Summary of application of Webharvest web crawler

Source: Internet
Author: User

Web-harvest is a Java open source Web data extraction tool. It can collect the specified Web pages and extract useful data from those pages. The principle is to get the full content of the page with httpclient according to the predefined configuration file (for the content of httpclient, some articles in this blog have been introduced), and then use these techniques such as XPath, XQuery, regular expression and so on to implement the text/ XML's content filtering operation, select the accurate data. The first two years of comparison of fire vertical search (such as: Cool news, etc.) is also implemented using a similar principle. Web-harvest application, the key is to understand and define the configuration file, the other is to consider how to deal with the data Java code. Of course, before the crawler started, you can also populate the configuration file with Java variables to implement a dynamic configuration.

Now take all the pages of the Tianya forum for example to introduce the use of web-harvest, especially its configuration file.

Tianya Forum Map page When: http://www.tianya.cn/bbs/index.shtml

[Part of the end of the page list]

Our goal is to capture all the information about the plate, including the relationship between the son and father of the Forum.

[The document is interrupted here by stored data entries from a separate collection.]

(* ===== verification/StorageNode.v ===== *)
(** * A storage node in the system: storage/service and storage/node.go

    heartbeat.go (the sender and one round of its loop), register.go, node.go (the wiring,
    [Start] and [Stop]) and the loop of a repair worker of replication/manager.go, over
    the system of [System].  A node is in [sy_nodes] while its gRPC server runs, under
    the address it reports to the metadata service. *)

From S2P Require Import Prelude GoLib Json FsmTypes Fsm Placement World MetaServer.
From S2P Require Import DiskStore StorageServer Retry Replication StorageConfig MetaClient System.

(** ** service/types.go: what the services ask the node *)

Record service_NodeInfo := mkServiceNodeInfo {
  GetFreeSpace : Sys → Z;
  GetNodeID : string;
  GetChunkCount : Sys → Z;
  GetChunkList : Sys → res (list string);
  GetGrpcAddr : string;
}.

(** [status.Code(err)] *)
Definition status_Code (e : error) : code := default Unknown (FromError e).

Definition set_repairs (addr : string) (m : ReplicationManager) (s : Sys) : Sys :=
  match sy_nodes s !! addr with
  | Some nd => set_node addr (mkNode (nd_NodeID nd) (nd_disk nd) (nd_cache nd) m) s
  | None => s
  end.

(** The repair job of an instruction: neither the node IDs nor [DeleteSource] are taken. *)
Definition job_of (val : RepairInstruction) : Replication.RepairJob :=
  mkJob (ri_JobId val) (ri_ChunkId val) (ri_SourceAddr val) (ri_TargetAddr val).

(** The loop of [processHeartbeatResponse]: the jobs that were dropped.  [ctx i] tells
    whether the context has ended before the i-th job. *)
Fixpoint enqueue_jobs (ctx : nat → bool) (i : nat) (jobs : list RepairInstruction) (m : ReplicationManager)
    : list RepairInstruction * ReplicationManager :=
  match jobs with
  | [] => ([], m)
  | val :: rest =>
      if ctx i then ([], m)
      else
        let '(enqueued, m1) := EnqueueRepair (job_of val) m in
        let '(dropped, m2) := enqueue_jobs ctx (S i) rest m1 in
        ((if (enqueued : bool) then [] else [val]) ++ dropped, m2)
  end.

Definition drop_report (nodeID : string) (val : RepairInstruction) : ReportRepairResultRequest :=
  mkReport (ri_JobId val) false "job dropped: job queue is full" nodeID.

Section node.
Context `{!Env, !MapRange, !GoSort} (src tgt : PlacementStrategy) (rf : Z) (leader : string) (net : Net).
(** The retry policy of the node's metadata client, and [err.Error()]. *)
Context (p : Policy) (Error_text : error → string).

Notation invoke := (node_invoke src tgt rf leader net p).

(** ** service/register.go *)

Definition RegisterWithMetadata (addr : string) (ni : service_NodeInfo) (s : Sys) : option error * Sys :=
  match GetChunkList ni s with
  | Err e => (Some e, s)
  | Ok chunkIDs =>
      match sm_RegisterNode (invoke addr) (GetNodeID ni) (GetGrpcAddr ni) (to_int64 (GetFreeSpace ni s)) chunkIDs s with
      | (Err e, s') => (Some e, s')
      | (Ok _, s') => (None, s')
      end
  end.

Definition DeregisterFromMetadata (addr : string) (ni : service_NodeInfo) (s : Sys) : option error * Sys :=
  match sm_DeregisterNode (invoke addr) (GetNodeID ni) s with
  | (Err e, s') => (Some e, s')
  | (Ok _, s') => (None, s')
  end.

(** ** service/heartbeat.go *)

Definition sendBeat (addr : string) (ni : service_NodeInfo) (s : Sys) : res response * Sys :=
  sm_Heartbeat (invoke addr) (GetNodeID ni) (to_int64 (GetFreeSpace ni s)) (to_int32 (GetChunkCount ni s)) s.

(** The goroutines that report dropped jobs: [sent] picks those that get a slot before the
    context ends, in their order. *)
Definition report_dropped (addr : string) (ni : service_NodeInfo) (sent : list RepairInstruction → list RepairInstruction)
    (dropped : list RepairInstruction) (s : Sys) : Sys :=
  foldl (λ s val, (sm_ReportRepairResult (invoke addr) (drop_report (GetNodeID ni) val) s).2) s (sent dropped).

Definition processHeartbeatResponse (addr : string) (ni : service_NodeInfo) (ctx : nat → bool)
    (sent : list RepairInstruction → list RepairInstruction) (res : response) (s : Sys) : Sys :=
  match res, sy_nodes s !! addr with
  | HeartbeatResp jobs, Some nd =>
      let '(dropped, m') := enqueue_jobs ctx 0 jobs (nd_repairs nd) in
      report_dropped addr ni sent dropped (set_repairs addr m' s)
  | _, _ => s
  end.

(** One tick of [heartbeatTicker]; without a registerer an unknown node stays unknown. *)
Definition heartbeat_tick (addr : string) (ni : service_NodeInfo) (registerer : bool) (ctx : nat → bool)
    (sent : list RepairInstruction → list RepairInstruction) (s : Sys) : Sys :=
  match sendBeat addr ni s with
  | (Err e, s1) =>
      if decide (status_Code e = NotFound) then
        if registerer then (RegisterWithMetadata addr ni s1).2 else s1
      else s1
  | (Ok res, s1) => processHeartbeatResponse addr ni ctx sent res s1
  end.

(** ** replication/manager.go: a worker's round *)

Definition repair_worker (addr : string) (s : Sys) : Sys :=
  match sy_nodes s !! addr with
  | None => s
  | Some nd =>
      match take_job (nd_repairs nd) with
      | None => s
      | Some (job, m1) =>
          let '(err, s1) := transfer_with_retry net addr (Target job) (ChunkID job) (set_repairs addr m1 s) in
          let s2 := (sm_ReportRepairResult (invoke addr) (repair_report Error_text (nd_NodeID nd) job err) s1).2 in
          match sy_nodes s2 !! addr with
          | Some nd2 => set_repairs addr (release job (nd_repairs nd2)) s2
          | None => s2
          end
      end
  end.
End node.

(** ** The life of a heartbeat sender *)

(** The goroutine of [Start]: before [time.NewTicker], waiting in [select], sending a beat. *)
Inductive ticker := NotLaunched | Launched | Ticking | Beating | Returned | TickerPanic.

Record HeartbeatSender := mkSender {
  hs_gap : Duration;
  hs_once : bool;
  hs_cancel : bool;       (* [hs.cancel != nil] *)
  hs_done : bool;         (* the context has ended *)
  hs_ticker : ticker;
  hs_launches : nat;
  hs_beats : nat;
}.

Definition NewHeartbeatSender (gap : Duration) : HeartbeatSender := mkSender gap false false false NotLaunched 0 0.

Definition sender_Start (hs : HeartbeatSender) : HeartbeatSender :=
  if hs_once hs then hs
  else mkSender (hs_gap hs) true true false Launched (S (hs_launches hs)) (hs_beats hs).

(** Up to the wait: the [once] is used up, and what was started is cancelled. *)
Definition StopAndWait (hs : HeartbeatSender) : HeartbeatSender :=
  mkSender (hs_gap hs) true (hs_cancel hs) (hs_done hs || hs_cancel hs) (hs_ticker hs) (hs_launches hs) (hs_beats hs).

Definition set_ticker (t : ticker) (n : nat) (hs : HeartbeatSender) : HeartbeatSender :=
  mkSender (hs_gap hs) (hs_once hs) (hs_cancel hs) (hs_done hs) t (hs_launches hs) n.

(** [time.NewTicker] panics on an interval that is not positive; when a tick and the end
    of the context are both ready, [select] takes either. *)
Inductive sender_step : HeartbeatSender → HeartbeatSender → Prop :=
| ss_start hs : sender_step hs (sender_Start hs)
| ss_stop hs : sender_step hs (StopAndWait hs)
| ss_new hs : hs_ticker hs = Launched → (0 < hs_gap hs)%Z → sender_step hs (set_ticker Ticking (hs_beats hs) hs)
| ss_panic hs : hs_ticker hs = Launched → (hs_gap hs ≤ 0)%Z → sender_step hs (set_ticker TickerPanic (hs_beats hs) hs)
| ss_tick hs : hs_ticker hs = Ticking → sender_step hs (set_ticker Beating (S (hs_beats hs)) hs)
| ss_beat hs : hs_ticker hs = Beating → sender_step hs (set_ticker Ticking (hs_beats hs) hs)
| ss_return hs : hs_ticker hs = Ticking → hs_done hs = true → sender_step hs (set_ticker Returned (hs_beats hs) hs).

(** ** node.go *)

Inductive server := NoServer | Serving | ServerStopped.

#[global] Instance server_eq_dec : EqDecision server.
Proof. solve_decision. Defined.

Record StorageNode := mkStorageNode {
  sn_config : StorageNodeConfig;
  sn_node : Node;                      (* store, metadata client, replication manager *)
  sn_listener : option string;         (* the address the listener is bound to *)
  sn_server : server;
  sn_workers : bool;                   (* the repair workers run *)
  sn_registerer : bool;
  sn_heartbeat : option HeartbeatSender;
  sn_dialer : PeerDialer;
  sn_metaclosed : bool;
}.

(** The store, the logger and the metadata client, where they are not nil. *)
Definition NewStorageNode (cfg : StorageNodeConfig) (logger : option unit) (store : option DiskStore)
    (metaClient : option LeaderCache) : res StorageNode :=
  match store, logger, metaClient with
  | None, _, _ => Err (ErrNew "StorageNode: store must not be nil")
  | _, None, _ => Err (ErrNew "StorageNode: logger must not be nil")
  | _, _, None => Err (ErrNew "StorageNode: metaClient must not be nil")
  | Some d, Some _, Some c =>
      Ok (mkStorageNode cfg (mkNode (sc_NodeID cfg) d c NewReplicationManager) None NoServer false false None NewPeerDialer false)
  end.

Definition node_GetFreeSpace (nd : Node) : Z := match (FreeSpace (nd_disk nd)).1 with Ok space => space | Err _ => 0%Z end.

Definition node_GetChunkList `{!GoSort} (nd : Node) : res (list string) := (List (nd_disk nd)).1.

Definition node_GetChunkCount `{!GoSort} (nd : Node) : Z :=
  match node_GetChunkList nd with Ok chunks => to_uint32 (Z.of_nat (length chunks)) | Err _ => 0%Z end.

Definition node_GetGrpcAddr (sn : StorageNode) : string :=
  if decide (sc_AdvertiseAddr (sn_config sn) ≠ "") then sc_AdvertiseAddr (sn_config sn)
  else default (sc_GRPCAddr (sn_config sn)) (sn_listener sn).

Definition BoundAddr (sn : StorageNode) : string := default "" (sn_listener sn).

(** The node as it runs, or as it was built when it does not serve. *)
Definition running_node (sn : StorageNode) (s : Sys) : Node := default (sn_node sn) (sy_nodes s !! node_GetGrpcAddr sn).

(** How the node answers the interface [service.NodeInfo]. *)
Definition node_info_of `{!GoSort} (sn : StorageNode) : service_NodeInfo :=
  mkServiceNodeInfo (λ s, node_GetFreeSpace (running_node sn s)) (sc_NodeID (sn_config sn))
    (λ s, node_GetChunkCount (running_node sn s)) (λ s, node_GetChunkList (running_node sn s)) (node_GetGrpcAddr sn).

Section lifecycle.
Context `{!Env, !MapRange, !GoSort} (src tgt : PlacementStrategy) (rf : Z) (leader : string) (net : Net).

Definition with_heartbeat (h : option HeartbeatSender) (sn : StorageNode) : StorageNode :=
  mkStorageNode (sn_config sn) (sn_node sn) (sn_listener sn) (sn_server sn) (sn_workers sn) (sn_registerer sn) h
    (sn_dialer sn) (sn_metaclosed sn).

(** [listen] is [net.Listen]: the address it bound, or its error.  A failed registration
    is left to the heartbeat. *)
Definition node_Start (listen : string → res string) (sn : StorageNode) (s : Sys) : option error * StorageNode * Sys :=
  match Validate (sn_config sn) with
  | Some e => (Some e, sn, s)
  | None =>
      match listen (sc_GRPCAddr (sn_config sn)) with
      | Err e => (Some e, sn, s)
      | Ok lis =>
          let sn1 := mkStorageNode (sn_config sn) (sn_node sn) (Some lis) Serving true true (sn_heartbeat sn)
                       (sn_dialer sn) (sn_metaclosed sn) in
          let addr := node_GetGrpcAddr sn1 in
          let s1 := set_node addr (sn_node sn) s in
          let s2 := (RegisterWithMetadata src tgt rf leader net (RetryPolicy (sn_config sn)) addr (node_info_of sn1) s1).2 in
          let hs := sender_Start (NewHeartbeatSender (sc_HeartbeatInterval (sn_config sn))) in
          (None, with_heartbeat (Some hs) sn1, s2)
      end
  end.

Definition node_Stop (sn : StorageNode) (s : Sys) : StorageNode * Sys :=
  if decide (sn_server sn = NoServer) then (sn, s)
  else
    let addr := node_GetGrpcAddr sn in
    let s1 :=
      if sn_registerer sn then
        (DeregisterFromMetadata src tgt rf leader net (RetryPolicy (sn_config sn)) addr (node_info_of sn) s).2
      else s in
    (mkStorageNode (sn_config sn) (running_node sn s1) (sn_listener sn) ServerStopped false (sn_registerer sn)
       (StopAndWait <$> sn_heartbeat sn) (CloseAll (sn_dialer sn)) true,
     mkSys (sy_world s1) (delete addr (sy_nodes s1)) (sy_ops s1)).
End lifecycle.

First look at the page map of the source code, seek the law:

<div class= "Backrgoundcolor" >
<div class= "Bankuai_list" >
<ul>
<li><a href= "http://www.tianya.cn/publicforum/articleslist/0/free.shtml" id= "Item Tianya" > Tianya talk </a ></li>
<li><a href= "http://www.tianya.cn/publicforum/articleslist/0/worldlook.shtml" id= "Item International Observation" > International observation < /a></li>
<li><a href= "http://www.tianya.cn/publicforum/articleslist/0/news.shtml" id= "Item Tianya Time and Space" > Tianya </a ></li>
<li><a href= "http://www.tianya.cn/publicforum/articleslist/0/no06.shtml" id= "Item Media Arena" > Media Arena </a ></li>
.....//omitted
</ul>
</div>
<div class= "Clear" ></div>
</div>
<div class= "Nobackrgoundcolor" >
<div class= "Bankuai_list" >
<ul>
<li><a href= "http://www.tianya.cn/techforum/articleslist/0/16.shtml" id= "item Lotus nonsense" > Lotus nonsense </a> </li>
<li><a href= "http://www.tianya.cn/publicforum/articleslist/0/no05.shtml" id= "Item boiling Wine theory history" > Cooking wine History </a ></li>
<li><a href= "http://www.tianya.cn/publicforum/articleslist/0/culture.shtml" id= "Item wordsmith" > Wordsmith </a ></li>
.../omit
</ul>
</div>
<div class= "Clear" ></div>
</div>
.../omit

Contact Us

The content source of this page is from Internet, which doesn't represent Alibaba Cloud's opinion; products and services mentioned on that page don't have any relationship with Alibaba Cloud. If the content of the page makes you feel confusing, please write us an email, we will handle the problem within 5 days after receiving your email.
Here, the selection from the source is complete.